[Activity]:
Wherever the word "induction" appears in a line of the records, copy that line.

# # # #

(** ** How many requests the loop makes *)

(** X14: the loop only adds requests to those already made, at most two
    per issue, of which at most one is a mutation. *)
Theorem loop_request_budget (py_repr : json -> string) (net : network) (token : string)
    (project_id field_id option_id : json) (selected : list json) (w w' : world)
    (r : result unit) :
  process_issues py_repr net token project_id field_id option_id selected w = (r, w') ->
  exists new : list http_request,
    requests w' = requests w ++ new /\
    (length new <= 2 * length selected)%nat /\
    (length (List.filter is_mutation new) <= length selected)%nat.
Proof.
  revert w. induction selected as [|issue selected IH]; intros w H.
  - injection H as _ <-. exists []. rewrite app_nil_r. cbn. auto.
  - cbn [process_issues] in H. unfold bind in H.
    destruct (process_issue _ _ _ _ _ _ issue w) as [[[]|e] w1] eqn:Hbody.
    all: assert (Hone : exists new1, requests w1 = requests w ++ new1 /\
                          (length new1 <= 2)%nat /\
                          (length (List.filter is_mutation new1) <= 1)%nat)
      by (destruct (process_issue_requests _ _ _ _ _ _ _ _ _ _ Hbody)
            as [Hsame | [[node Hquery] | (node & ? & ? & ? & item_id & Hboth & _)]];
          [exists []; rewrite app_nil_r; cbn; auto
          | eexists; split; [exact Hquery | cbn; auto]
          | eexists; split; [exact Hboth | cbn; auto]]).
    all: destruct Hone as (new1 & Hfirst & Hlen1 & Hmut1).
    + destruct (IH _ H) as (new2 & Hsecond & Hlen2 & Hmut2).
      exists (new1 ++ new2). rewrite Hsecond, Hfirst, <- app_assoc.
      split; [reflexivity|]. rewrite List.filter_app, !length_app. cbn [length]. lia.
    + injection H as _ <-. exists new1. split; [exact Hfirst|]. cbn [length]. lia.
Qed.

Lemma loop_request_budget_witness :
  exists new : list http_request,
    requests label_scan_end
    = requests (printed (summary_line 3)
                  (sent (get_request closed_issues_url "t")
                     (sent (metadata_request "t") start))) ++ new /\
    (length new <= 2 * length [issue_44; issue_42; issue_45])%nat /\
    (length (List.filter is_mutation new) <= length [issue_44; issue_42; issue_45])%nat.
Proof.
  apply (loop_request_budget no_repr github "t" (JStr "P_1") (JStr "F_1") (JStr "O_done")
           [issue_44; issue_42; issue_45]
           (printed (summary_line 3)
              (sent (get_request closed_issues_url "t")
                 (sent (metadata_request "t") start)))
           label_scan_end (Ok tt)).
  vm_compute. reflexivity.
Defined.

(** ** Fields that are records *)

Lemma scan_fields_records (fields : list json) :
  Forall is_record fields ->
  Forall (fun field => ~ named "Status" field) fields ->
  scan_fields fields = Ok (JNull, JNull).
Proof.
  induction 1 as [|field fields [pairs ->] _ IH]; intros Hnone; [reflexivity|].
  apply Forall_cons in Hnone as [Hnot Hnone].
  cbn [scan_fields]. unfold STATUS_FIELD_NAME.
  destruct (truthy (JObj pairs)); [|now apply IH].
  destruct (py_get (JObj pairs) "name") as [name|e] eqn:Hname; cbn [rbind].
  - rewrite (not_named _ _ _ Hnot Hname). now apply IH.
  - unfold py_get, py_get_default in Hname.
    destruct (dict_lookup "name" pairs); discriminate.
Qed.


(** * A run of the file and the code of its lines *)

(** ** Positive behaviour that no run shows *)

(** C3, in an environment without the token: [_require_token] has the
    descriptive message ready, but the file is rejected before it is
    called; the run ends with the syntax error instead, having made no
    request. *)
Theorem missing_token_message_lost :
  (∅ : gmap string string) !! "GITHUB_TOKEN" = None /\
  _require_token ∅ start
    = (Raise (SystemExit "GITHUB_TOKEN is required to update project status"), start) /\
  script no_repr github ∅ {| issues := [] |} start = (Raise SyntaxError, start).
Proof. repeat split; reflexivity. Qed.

# # # #

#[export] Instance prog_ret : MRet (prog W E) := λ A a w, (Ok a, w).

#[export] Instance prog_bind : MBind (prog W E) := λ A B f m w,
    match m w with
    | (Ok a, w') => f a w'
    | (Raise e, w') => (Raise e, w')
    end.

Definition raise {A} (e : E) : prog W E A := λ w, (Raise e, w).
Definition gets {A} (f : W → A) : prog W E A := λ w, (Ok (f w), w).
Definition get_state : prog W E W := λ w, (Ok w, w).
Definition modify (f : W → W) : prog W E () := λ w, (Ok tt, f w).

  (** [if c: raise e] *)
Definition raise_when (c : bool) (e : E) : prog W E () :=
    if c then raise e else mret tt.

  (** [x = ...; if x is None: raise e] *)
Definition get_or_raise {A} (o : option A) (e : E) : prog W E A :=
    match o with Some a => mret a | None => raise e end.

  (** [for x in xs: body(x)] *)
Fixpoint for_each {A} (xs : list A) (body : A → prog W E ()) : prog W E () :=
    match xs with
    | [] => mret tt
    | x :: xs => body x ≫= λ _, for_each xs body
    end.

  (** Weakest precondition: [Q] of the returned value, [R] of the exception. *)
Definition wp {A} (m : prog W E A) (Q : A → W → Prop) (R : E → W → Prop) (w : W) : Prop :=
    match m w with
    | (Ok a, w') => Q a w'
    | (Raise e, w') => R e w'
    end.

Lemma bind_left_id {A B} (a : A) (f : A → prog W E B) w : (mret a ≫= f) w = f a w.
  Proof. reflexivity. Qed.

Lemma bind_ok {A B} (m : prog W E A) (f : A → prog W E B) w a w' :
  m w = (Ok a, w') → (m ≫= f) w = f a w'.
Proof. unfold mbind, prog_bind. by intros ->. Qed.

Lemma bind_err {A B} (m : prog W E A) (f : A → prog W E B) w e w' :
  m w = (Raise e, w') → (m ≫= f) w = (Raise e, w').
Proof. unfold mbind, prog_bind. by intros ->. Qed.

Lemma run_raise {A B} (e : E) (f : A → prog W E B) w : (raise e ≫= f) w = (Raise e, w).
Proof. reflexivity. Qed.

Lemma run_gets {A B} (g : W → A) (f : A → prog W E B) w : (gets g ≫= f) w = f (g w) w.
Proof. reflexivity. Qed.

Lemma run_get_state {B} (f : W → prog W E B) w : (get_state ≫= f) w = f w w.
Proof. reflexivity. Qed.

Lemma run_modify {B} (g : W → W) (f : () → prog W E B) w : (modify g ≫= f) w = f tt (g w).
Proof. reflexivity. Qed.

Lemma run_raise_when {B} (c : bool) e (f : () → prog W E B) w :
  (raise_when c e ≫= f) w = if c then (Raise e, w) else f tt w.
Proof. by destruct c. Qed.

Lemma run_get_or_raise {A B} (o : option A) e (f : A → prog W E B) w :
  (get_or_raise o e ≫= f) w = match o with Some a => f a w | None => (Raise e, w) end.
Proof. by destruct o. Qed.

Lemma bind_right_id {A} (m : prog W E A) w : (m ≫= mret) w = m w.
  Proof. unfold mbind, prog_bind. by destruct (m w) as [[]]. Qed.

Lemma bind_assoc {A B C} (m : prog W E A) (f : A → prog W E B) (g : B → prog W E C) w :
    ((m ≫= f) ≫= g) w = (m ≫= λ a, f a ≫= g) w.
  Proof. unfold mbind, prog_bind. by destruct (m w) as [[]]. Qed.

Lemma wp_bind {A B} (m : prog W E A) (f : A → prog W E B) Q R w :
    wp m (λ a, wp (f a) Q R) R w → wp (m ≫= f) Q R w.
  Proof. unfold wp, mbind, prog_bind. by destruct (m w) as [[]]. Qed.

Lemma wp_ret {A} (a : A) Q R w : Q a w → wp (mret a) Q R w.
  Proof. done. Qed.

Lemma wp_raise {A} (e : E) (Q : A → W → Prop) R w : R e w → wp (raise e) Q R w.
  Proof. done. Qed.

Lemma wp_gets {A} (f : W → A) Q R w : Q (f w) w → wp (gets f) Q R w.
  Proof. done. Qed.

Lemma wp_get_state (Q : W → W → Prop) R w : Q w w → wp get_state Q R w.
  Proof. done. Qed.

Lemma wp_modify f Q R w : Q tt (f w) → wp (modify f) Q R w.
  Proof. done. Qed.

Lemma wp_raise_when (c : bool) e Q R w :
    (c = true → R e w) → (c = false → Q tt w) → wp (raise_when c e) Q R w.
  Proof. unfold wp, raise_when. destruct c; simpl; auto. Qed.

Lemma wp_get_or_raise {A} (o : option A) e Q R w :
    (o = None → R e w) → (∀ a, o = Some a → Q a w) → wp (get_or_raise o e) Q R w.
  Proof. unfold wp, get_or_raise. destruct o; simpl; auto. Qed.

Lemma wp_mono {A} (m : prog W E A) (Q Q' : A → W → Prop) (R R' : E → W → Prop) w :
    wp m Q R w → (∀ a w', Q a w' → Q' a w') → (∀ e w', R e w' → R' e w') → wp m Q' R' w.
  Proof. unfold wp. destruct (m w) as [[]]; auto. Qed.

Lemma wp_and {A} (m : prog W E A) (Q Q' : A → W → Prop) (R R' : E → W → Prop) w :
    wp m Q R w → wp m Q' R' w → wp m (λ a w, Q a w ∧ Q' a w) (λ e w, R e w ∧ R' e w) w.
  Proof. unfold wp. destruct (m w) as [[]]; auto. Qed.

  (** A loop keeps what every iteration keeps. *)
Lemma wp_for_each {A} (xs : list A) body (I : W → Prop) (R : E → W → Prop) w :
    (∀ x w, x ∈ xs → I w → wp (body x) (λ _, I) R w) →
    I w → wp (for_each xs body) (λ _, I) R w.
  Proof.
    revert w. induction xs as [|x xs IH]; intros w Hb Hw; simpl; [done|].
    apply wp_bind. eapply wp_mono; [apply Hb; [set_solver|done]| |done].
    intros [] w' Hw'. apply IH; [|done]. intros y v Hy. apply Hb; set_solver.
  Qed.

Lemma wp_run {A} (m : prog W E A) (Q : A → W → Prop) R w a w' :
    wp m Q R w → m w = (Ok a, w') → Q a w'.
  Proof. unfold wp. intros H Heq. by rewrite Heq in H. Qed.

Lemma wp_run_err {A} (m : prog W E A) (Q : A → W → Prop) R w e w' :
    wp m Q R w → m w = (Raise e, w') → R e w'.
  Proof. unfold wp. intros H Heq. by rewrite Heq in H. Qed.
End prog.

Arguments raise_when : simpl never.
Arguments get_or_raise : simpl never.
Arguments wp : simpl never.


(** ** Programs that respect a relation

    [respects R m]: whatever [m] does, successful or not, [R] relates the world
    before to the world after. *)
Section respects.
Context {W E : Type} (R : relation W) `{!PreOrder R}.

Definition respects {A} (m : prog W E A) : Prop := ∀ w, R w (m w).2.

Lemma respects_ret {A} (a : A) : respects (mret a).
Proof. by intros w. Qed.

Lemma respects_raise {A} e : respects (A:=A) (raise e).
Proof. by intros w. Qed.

# # # #

[Task result]:
  revert w. induction selected as [|issue selected IH]; intros w H.
  induction 1 as [|field fields [pairs ->] _ IH]; intros Hnone; [reflexivity|].
    revert w. induction xs as [|x xs IH]; intros w Hb Hw; simpl; [done|].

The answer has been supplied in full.